The Limits of the Chinese Communist Party: Yoshiko Sakurai Sees the Inevitable Defeat of a State Without Freedom or Human Rights

Yoshiko Sakurai argues that the Chinese Communist Party is in the midst of a crisis caused by stalled economic growth, declining living standards, and the absence of freedom and human rights, and that it is an isolated regime with no true friends in the international community.

May 21, 2020
Now that economic growth has stopped and the standard of the people’s real lives is declining, public dissatisfaction is growing, and the Chinese Communist Party is in the midst of a crisis.
The following is a continuation of the “Introduction” to Yoshiko Sakurai’s book, The Lies of the Pro-China Faction, published on May 12.
She is a “national treasure” as defined by Saicho, and one of Japan’s treasures.
The employees of newspapers such as the Asahi Shimbun and television stations such as NHK must read this with their eyes wide open if they wish to be Japanese people who are “national treasures” rather than “traitors to the nation.”
This does not apply, however, to those who are not truly Japanese, but live according to the anti-Japanese propaganda of the Korean Peninsula and China.
Emphases in the text, other than the headings, are mine.
The Limits of the Chinese Communist Party
The people of China harbor no small amount of dissatisfaction with such things.
Now that economic growth has stopped and the standard of the people’s real lives is declining, public dissatisfaction is growing, and the Chinese Communist Party is in the midst of a crisis.
To overcome it, Xi would have to put forward policies almost entirely opposite to those of his seven years of rule.
He would have to expand freedom of speech and expression and loosen centralization.
The economy would have to shift from being centered on state-owned enterprises to a free economy.
However, that would be impossible for Xi.
The moment he changed direction, Xi would inevitably fall amid a great tectonic shift among the Chinese people, driven by their thirst for freedom.
There are almost no countries in the international community that side with Xi’s China.
Even among countries that obey China because they fear it, few would voluntarily wish to walk together with China.
There are almost no countries, other than Russia and North Korea, that approve of China’s national character.
China has no friends in the international community.
China is isolated.
Such a Chinese Communist Party will inevitably have no choice but to retreat as a historical necessity.
On the other hand, in Japan and the United States, the judgment of each individual citizen forms the basis for determining the direction of the country.
Each person’s way of thinking differs, public opinion is difficult to unify, and as a political system, democracy is not efficient in contrast to one-party dictatorship.
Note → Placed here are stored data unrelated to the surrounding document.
Lemma wpr_shm_create_all full n owns p Q r : Shm.file_path memory full = Ret p -> 0 < n ->
  (forall fd i base, 0 < base -> base + n < 2 ^ 64 ->
    Q (Ok {| Shm.name := full; Shm.base_address := base; Shm.size := n; Shm.has_ownership := owns; Shm.memory_lock := None;
             Shm.file_descriptor := owned fd |}) (created_role r fd base n i (replicate (Z.to_nat n) 0))) ->
  (forall e r', r'.(seen) = r.(seen) -> Q (Err e) r') ->
  wpr (Shm.create fuel memory signals (shm_config full n owns)) Q r.
Proof.
  intros Ep Hn HQ He. apply wp_try. cbn [Shm.create_descriptor Shm.c_creation_mode shm_config]. apply wp_try.
  eapply wpr_shm_create; [done| |by intros e; apply He]. intros fd i Hf. cbn [wp negb].
  set (r1 := set_own _ _). apply wpr_or_drop_shm, wp_bind.
  assert (Hok : forall r2 b n0, r2.(fds) !! fd = Some b -> shm_ok r2 {| Shm.name := full; Shm.base_address := 0; Shm.size := n0;
    Shm.has_ownership := owns; Shm.memory_lock := None; Shm.file_descriptor := owned fd |}).
  { intros r2 b n0 Hb. split; [exists fd; split; [done|by eexists]|]. split; [done|]. split; [by exists p|by left]. }
  split; [exists i, 0; split; [apply lookup_insert_eq|done]|]. intros [a|e] r' Hl; cbn in Hl.
  2: { destruct Hl as [-> _]. destruct e; (split; [eapply (Hok r1); apply lookup_insert_eq|intros; by apply He]). }
  destruct Hl as (i' & b & Hi' & Hn0 & ->). rewrite lookup_insert_eq in Hi'. injection Hi' as <- <-. cbn [wp].
  apply wpr_or_drop_shm. eapply wpr_mmap; [apply lookup_insert_eq|done|done| |].
  2: { intros e. split; [eapply Hok; apply lookup_insert_eq|intros; by apply He]. }
  cbn [shm_config Shm.c_size Shm.c_enforce_base_address]. intros base _ Hb0 Hb1 Hnone. apply wpr_or_drop_shm. cbn [wp Shm.require].
  rewrite bool_decide_eq_true_2 by (by left). apply wpr_or_drop_shm. eapply wpr_metadata_size; [apply lookup_insert_eq| |].
  2: { intros e. split; [|intros; by apply He]. split; [exists fd; split; [done|cbn; rewrite lookup_insert_eq; eauto]|]. split; [done|].
       split; [by exists p|]. right. eexists. split; [apply lookup_insert_eq|done]. }
  intros m _ Hm. rewrite (Hm _ eq_refl). replace (zlength _) with n by (unfold zlength; rewrite length_replicate; lia).
  apply wpr_or_drop_shm. cbn [Shm.require]. rewrite Z.leb_refl. cbn. rewrite !insert_insert_eq. by apply HQ.
Qed.

Lemma splice_app x y buf : zlength buf <= zlength y -> splice (x ++ y) (zlength x) buf = x ++ buf ++ drop (length buf) y.
Proof.
  intros Hl. pose proof (zlength_nonneg x). rewrite splice_within by (rewrite ?zlength_app; lia). unfold zlength.
  rewrite Nat2Z.id, take_app_length. replace (Z.to_nat (Z.of_nat (length x) + Z.of_nat (length buf))) with (length x + length buf)%nat by lia. by rewrite drop_app_add.
Qed.
(** What the users of the dynamic storage of one particular service rely on.  [S] are the
    settings a service is created with; the storages that have ever been created are
    numbered. *)
Class DynamicStorageConcept (S W : Type) := {
  dynamic_valid : S -> bool;
  dynamic_registered : W -> option nat;
  dynamic_counter : W -> nat -> option Z;
  dynamic_set_counter : W -> nat -> Z -> W;
  dynamic_open : W -> outcome (Result nat DynamicStorageOpenError);
  dynamic_create : S -> W -> outcome (Result nat DynamicStorageCreateError * W);
  dynamic_remove : W -> nat -> outcome W;
  dynamic_open_ok w : dynamic_open w = Ret
    match dynamic_registered w with
    | None => Err DynamicDoesNotExist
    | Some i => Ok i
    end;
  dynamic_set_registered w i v : dynamic_registered (dynamic_set_counter w i v) = dynamic_registered w;
  dynamic_set_same w i v : is_Some (dynamic_counter w i) ->
    dynamic_counter (dynamic_set_counter w i v) i = Some v;
  dynamic_set_other w i j v : i <> j ->
    dynamic_counter (dynamic_set_counter w i v) j = dynamic_counter w j;
  dynamic_create_ok s w : dynamic_valid s = true -> exists r w', dynamic_create s w = Ret (r, w') /\
    match dynamic_registered w with
    | Some _ => r = Err DynamicAlreadyExists /\ w' = w
    | None => exists i, r = Ok i /\ dynamic_counter w i = None /\
        dynamic_registered w' = Some i /\ dynamic_counter w' i = Some 1 /\
        forall j, i <> j -> dynamic_counter w' j = dynamic_counter w j
    end;
  (** The removal goes by the name; it panics when there is nothing to remove. *)
  dynamic_remove_ok w i : match dynamic_registered w with
    | None => dynamic_remove w i = Panic
    | Some _ => exists w', dynamic_remove w i = Ret w' /\ dynamic_registered w' = None /\
        forall j, dynamic_counter w' j = dynamic_counter w j
    end;
}.

Module DynamicConfig.

(** [fatal_panic!] on an error. *)
Definition unwrap {A E S : Type} (r : Result A E * S) : outcome S :=
  match r with (Ok _, s) => Ret s | (Err _, _) => Panic end.

Module PublishSubscribe.

(* src/iceoryx2/src/service/dynamic_config/publish_subscribe.rs:37-40 DynamicConfigSettings *)
Record DynamicConfigSettings := { number_of_subscribers : Z; number_of_publishers : Z }.

(* src/iceoryx2/src/service/dynamic_config/publish_subscribe.rs:45-48 DynamicConfig *)
Record DynamicConfig := { subscribers : Container Z; publishers : Container Z }.

Section operations.
Context `{Profile} (size_id align_id : Z).
Implicit Types (c : DynamicConfig) (config : DynamicConfigSettings).

(* src/iceoryx2/src/service/dynamic_config/publish_subscribe.rs:51-56 new *)
Definition new config : DynamicConfig :=
  {| subscribers := C.new_uninit config.(number_of_subscribers);
     publishers := C.new_uninit config.(number_of_publishers) |}.

(* src/iceoryx2/src/service/dynamic_config/publish_subscribe.rs:58-65 init *)
Definition init c (allocator : BumpAllocator) : outcome (DynamicConfig * BumpAllocator) :=
  let! '(r, s, allocator) := C.init size_id align_id c.(subscribers) allocator in
  let! s := unwrap (r, s) in
  let! '(r, p, allocator) := C.init size_id align_id c.(publishers) allocator in
  let! p := unwrap (r, p) in
  Ret ({| subscribers := s; publishers := p |}, allocator).

(* src/iceoryx2/src/service/dynamic_config/publish_subscribe.rs:67-70 memory_size *)
Definition memory_size config : outcome Z :=
  let! s := C.const_memory_size size_id align_id config.(number_of_subscribers) in
  let! p := C.const_memory_size size_id align_id config.(number_of_publishers) in
  s +u64 p.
However, human happiness is born where freedom is guaranteed and human rights are respected.
A human life without freedom and human rights cannot possibly be happy.
A happy group of human beings, each thinking in his own way, and only on the basis of those thoughts do society and the nation move.
That is democracy.
When I think of the many people suffering under the tyranny of the Chinese Communist Party, Tibetans, Uyghurs, Mongolians, and many others including Han Chinese under oppression, I see the limits of the Chinese Communist Party, which makes no one happy.
A government or country that does not make people happy has no choice but to leave the stage.
The China portrayed by the pro-China faction as a good neighbor with whom we should seek reconciliation is an illusion.